Exercise objective: Would you please return the lines of the entries below starting at the line that has "SkipRegex : string;" and ending at the line that has "Definition set_Parallel (v", both included, exactly as they are?

Saved data entries:
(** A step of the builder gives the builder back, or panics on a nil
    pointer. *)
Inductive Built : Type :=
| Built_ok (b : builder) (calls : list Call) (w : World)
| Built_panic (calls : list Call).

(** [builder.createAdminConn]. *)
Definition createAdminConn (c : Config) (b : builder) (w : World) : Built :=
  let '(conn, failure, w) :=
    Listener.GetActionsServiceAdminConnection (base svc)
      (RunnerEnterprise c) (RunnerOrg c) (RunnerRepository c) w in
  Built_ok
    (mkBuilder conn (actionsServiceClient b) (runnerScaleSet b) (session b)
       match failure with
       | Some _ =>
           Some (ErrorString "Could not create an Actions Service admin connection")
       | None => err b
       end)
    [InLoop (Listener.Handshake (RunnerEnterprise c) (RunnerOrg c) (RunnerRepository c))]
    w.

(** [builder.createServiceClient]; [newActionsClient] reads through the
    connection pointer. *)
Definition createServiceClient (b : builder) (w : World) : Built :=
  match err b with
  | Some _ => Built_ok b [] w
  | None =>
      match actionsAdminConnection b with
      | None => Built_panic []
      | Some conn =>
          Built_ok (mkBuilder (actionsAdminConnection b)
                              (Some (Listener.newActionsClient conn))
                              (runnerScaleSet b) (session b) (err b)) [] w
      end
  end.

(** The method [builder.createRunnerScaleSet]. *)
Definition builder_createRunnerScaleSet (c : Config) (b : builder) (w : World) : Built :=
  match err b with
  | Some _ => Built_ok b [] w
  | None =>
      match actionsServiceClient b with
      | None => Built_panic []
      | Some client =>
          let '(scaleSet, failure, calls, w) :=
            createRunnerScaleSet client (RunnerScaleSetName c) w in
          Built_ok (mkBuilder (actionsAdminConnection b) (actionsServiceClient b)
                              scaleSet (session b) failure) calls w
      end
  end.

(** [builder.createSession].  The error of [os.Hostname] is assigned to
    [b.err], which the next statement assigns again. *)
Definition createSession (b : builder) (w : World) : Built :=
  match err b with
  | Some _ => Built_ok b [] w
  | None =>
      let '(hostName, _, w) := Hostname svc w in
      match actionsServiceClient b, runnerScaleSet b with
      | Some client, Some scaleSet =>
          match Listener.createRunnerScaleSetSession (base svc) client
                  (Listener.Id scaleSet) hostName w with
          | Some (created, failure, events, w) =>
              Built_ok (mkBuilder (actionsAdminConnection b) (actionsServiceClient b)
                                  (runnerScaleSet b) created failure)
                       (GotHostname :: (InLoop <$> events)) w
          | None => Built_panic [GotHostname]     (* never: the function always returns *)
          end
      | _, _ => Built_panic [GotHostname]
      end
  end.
==
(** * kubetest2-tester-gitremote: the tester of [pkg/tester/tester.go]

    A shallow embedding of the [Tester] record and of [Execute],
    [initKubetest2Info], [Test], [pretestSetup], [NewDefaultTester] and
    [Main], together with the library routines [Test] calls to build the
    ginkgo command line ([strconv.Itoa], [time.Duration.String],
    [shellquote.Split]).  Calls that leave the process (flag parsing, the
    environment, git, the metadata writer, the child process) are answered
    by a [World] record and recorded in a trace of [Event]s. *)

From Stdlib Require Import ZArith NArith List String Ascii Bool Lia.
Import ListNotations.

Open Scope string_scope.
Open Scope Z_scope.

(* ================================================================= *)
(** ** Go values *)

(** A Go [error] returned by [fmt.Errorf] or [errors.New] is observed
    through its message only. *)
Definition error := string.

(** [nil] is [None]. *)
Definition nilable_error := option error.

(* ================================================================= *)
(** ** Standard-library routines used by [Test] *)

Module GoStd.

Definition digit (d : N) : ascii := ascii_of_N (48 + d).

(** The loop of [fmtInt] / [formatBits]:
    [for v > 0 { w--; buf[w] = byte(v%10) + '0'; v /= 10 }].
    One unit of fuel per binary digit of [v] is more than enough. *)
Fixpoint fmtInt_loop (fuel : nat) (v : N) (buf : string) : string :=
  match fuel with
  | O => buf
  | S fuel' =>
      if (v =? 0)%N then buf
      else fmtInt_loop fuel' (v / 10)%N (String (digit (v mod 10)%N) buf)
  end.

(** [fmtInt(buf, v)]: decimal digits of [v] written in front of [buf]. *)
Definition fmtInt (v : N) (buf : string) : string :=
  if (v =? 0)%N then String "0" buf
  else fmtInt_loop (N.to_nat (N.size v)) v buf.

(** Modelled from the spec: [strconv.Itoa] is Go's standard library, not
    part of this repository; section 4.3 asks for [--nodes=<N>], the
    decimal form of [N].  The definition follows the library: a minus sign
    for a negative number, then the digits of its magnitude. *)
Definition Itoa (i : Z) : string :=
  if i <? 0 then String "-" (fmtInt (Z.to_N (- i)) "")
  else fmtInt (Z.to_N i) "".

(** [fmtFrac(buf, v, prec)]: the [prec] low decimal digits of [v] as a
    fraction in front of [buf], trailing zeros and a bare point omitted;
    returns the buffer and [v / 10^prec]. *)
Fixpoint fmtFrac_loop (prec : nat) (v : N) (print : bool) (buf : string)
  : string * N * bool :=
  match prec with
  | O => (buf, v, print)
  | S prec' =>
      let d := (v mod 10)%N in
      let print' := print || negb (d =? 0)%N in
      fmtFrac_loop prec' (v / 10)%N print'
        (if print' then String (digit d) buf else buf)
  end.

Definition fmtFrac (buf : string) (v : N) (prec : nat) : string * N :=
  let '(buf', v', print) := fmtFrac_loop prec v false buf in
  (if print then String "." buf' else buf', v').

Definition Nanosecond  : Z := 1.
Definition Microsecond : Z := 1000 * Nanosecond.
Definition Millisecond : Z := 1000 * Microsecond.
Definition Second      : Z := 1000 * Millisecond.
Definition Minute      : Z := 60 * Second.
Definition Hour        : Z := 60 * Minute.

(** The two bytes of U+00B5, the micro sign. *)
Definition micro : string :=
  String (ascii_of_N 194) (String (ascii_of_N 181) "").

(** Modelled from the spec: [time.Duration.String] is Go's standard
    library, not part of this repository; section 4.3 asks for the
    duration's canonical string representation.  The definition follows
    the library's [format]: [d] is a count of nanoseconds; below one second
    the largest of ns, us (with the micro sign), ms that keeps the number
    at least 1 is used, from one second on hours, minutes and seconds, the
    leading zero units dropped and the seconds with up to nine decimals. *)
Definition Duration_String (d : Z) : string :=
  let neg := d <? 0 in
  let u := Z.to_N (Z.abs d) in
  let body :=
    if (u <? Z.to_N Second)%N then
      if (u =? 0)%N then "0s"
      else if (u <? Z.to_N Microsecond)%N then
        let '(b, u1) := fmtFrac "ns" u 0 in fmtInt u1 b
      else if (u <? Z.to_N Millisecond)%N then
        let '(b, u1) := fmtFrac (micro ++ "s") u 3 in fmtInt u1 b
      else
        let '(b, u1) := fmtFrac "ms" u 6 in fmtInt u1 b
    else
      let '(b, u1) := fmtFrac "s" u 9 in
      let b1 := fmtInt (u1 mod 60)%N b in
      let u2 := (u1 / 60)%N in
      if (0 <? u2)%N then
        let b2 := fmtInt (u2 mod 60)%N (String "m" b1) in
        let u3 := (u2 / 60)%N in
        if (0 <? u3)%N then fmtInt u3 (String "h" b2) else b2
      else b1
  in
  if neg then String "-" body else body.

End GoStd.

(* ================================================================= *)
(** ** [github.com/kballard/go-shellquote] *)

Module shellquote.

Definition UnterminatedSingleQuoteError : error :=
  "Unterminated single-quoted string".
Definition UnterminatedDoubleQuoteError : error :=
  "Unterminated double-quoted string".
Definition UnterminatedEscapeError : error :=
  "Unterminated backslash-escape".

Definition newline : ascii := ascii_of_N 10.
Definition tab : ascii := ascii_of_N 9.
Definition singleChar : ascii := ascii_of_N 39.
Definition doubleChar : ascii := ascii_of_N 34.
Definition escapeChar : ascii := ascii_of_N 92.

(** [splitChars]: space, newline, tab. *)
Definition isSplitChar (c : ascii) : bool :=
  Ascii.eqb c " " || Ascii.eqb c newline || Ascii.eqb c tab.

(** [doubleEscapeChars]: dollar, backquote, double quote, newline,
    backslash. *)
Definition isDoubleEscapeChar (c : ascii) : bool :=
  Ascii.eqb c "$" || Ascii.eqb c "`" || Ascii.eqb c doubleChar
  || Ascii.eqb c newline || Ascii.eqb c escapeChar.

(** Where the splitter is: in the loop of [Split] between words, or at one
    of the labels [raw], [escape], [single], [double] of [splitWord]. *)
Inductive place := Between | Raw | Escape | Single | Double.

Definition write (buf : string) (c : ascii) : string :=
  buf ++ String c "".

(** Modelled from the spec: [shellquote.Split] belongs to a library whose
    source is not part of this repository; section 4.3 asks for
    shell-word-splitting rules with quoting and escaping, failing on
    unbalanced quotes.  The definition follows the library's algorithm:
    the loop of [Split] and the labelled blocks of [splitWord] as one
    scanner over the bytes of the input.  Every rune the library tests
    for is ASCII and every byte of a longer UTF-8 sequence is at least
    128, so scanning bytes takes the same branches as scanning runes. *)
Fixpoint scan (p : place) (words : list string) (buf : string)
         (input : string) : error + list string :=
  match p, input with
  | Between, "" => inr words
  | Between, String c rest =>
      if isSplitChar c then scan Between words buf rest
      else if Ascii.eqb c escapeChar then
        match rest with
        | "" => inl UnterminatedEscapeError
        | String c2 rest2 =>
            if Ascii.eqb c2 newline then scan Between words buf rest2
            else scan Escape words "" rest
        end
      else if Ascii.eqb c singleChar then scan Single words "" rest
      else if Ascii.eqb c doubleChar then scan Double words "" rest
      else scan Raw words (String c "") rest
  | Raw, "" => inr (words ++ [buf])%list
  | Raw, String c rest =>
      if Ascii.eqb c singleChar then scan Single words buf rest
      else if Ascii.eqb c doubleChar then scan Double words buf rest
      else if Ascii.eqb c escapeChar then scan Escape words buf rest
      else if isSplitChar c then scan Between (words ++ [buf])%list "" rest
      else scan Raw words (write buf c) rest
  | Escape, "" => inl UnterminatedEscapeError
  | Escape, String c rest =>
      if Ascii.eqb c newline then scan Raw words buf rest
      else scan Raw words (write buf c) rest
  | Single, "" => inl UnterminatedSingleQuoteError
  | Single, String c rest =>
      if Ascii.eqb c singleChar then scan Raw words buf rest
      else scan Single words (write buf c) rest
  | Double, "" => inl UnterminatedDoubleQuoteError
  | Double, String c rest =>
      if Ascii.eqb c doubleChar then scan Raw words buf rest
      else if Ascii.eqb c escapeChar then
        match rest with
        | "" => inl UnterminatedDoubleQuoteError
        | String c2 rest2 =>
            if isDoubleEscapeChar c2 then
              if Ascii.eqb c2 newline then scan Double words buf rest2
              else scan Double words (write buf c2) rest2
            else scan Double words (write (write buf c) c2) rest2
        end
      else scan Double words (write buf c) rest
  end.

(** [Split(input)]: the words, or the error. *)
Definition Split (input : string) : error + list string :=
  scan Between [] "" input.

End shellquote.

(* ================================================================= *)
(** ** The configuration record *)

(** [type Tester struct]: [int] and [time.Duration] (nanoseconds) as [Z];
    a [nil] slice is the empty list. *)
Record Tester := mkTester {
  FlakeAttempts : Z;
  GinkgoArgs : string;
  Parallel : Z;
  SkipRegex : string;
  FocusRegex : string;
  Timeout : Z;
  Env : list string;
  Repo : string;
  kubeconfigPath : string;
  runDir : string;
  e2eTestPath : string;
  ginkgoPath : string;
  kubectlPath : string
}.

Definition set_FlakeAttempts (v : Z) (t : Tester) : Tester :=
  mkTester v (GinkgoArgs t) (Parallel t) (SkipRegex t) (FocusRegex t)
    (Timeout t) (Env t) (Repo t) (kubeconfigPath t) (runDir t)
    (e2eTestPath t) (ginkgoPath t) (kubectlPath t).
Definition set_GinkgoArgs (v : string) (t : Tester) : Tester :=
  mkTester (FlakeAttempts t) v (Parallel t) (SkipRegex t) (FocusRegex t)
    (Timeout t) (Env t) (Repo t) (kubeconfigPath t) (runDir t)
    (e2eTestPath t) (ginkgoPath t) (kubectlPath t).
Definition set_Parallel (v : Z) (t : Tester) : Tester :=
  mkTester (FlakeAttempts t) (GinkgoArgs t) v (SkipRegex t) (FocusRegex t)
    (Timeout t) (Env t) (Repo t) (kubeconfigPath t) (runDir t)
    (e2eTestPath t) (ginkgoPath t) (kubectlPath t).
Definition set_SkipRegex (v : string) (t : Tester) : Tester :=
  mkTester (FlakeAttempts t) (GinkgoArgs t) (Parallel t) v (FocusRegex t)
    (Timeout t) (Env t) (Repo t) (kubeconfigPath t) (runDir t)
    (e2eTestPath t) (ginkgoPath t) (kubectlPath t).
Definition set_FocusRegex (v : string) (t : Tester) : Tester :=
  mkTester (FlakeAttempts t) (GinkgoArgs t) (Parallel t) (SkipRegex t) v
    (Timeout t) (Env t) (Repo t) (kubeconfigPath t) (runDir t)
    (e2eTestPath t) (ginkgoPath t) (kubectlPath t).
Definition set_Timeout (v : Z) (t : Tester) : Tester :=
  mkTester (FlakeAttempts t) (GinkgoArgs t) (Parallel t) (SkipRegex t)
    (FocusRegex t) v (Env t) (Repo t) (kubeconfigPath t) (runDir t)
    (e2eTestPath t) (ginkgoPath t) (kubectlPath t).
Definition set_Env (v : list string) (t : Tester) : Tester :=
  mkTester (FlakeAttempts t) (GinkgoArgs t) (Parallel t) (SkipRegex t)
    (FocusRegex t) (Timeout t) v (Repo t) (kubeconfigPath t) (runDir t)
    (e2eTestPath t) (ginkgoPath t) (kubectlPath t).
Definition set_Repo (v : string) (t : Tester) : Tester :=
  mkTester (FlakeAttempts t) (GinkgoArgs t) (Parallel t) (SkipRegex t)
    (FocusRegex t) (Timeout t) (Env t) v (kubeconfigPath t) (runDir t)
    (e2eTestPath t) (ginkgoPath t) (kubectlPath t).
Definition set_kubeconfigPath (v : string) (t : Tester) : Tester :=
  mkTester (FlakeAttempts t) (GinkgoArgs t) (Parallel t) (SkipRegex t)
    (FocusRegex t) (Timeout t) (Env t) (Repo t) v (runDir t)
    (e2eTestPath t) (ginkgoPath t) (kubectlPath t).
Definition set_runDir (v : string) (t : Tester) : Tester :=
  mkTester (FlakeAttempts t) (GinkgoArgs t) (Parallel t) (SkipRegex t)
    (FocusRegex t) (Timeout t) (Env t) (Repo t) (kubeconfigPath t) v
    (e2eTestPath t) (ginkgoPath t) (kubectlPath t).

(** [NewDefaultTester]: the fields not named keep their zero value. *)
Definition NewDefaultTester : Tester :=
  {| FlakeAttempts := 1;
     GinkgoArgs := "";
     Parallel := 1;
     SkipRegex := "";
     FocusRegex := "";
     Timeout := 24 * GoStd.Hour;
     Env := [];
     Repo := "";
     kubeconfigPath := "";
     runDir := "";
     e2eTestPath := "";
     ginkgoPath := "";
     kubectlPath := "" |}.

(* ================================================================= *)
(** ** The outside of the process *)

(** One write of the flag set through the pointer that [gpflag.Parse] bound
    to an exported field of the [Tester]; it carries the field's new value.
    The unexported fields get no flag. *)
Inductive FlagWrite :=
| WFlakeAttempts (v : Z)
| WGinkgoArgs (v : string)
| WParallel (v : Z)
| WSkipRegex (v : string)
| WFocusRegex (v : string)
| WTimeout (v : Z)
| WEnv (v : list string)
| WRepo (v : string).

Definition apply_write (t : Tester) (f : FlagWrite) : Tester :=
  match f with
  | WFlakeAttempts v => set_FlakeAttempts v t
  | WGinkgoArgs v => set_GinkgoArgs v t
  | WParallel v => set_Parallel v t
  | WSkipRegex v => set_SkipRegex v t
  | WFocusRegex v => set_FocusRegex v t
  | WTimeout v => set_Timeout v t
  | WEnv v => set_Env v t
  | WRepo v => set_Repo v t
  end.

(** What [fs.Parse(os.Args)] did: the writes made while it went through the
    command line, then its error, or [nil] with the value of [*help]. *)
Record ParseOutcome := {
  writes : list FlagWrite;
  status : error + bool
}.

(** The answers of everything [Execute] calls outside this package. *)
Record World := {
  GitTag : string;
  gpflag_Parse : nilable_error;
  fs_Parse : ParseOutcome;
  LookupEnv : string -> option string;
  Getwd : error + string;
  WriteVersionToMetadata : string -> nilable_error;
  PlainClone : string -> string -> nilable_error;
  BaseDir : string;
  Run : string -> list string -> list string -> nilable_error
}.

Solution to the exercise:
  SkipRegex : string;
  FocusRegex : string;
  Timeout : Z;
  Env : list string;
  Repo : string;
  kubeconfigPath : string;
  runDir : string;
  e2eTestPath : string;
  ginkgoPath : string;
  kubectlPath : string
}.

Definition set_FlakeAttempts (v : Z) (t : Tester) : Tester :=
  mkTester v (GinkgoArgs t) (Parallel t) (SkipRegex t) (FocusRegex t)
    (Timeout t) (Env t) (Repo t) (kubeconfigPath t) (runDir t)
    (e2eTestPath t) (ginkgoPath t) (kubectlPath t).
Definition set_GinkgoArgs (v : string) (t : Tester) : Tester :=
  mkTester (FlakeAttempts t) v (Parallel t) (SkipRegex t) (FocusRegex t)
    (Timeout t) (Env t) (Repo t) (kubeconfigPath t) (runDir t)
    (e2eTestPath t) (ginkgoPath t) (kubectlPath t).
Definition set_Parallel (v : Z) (t : Tester) : Tester :=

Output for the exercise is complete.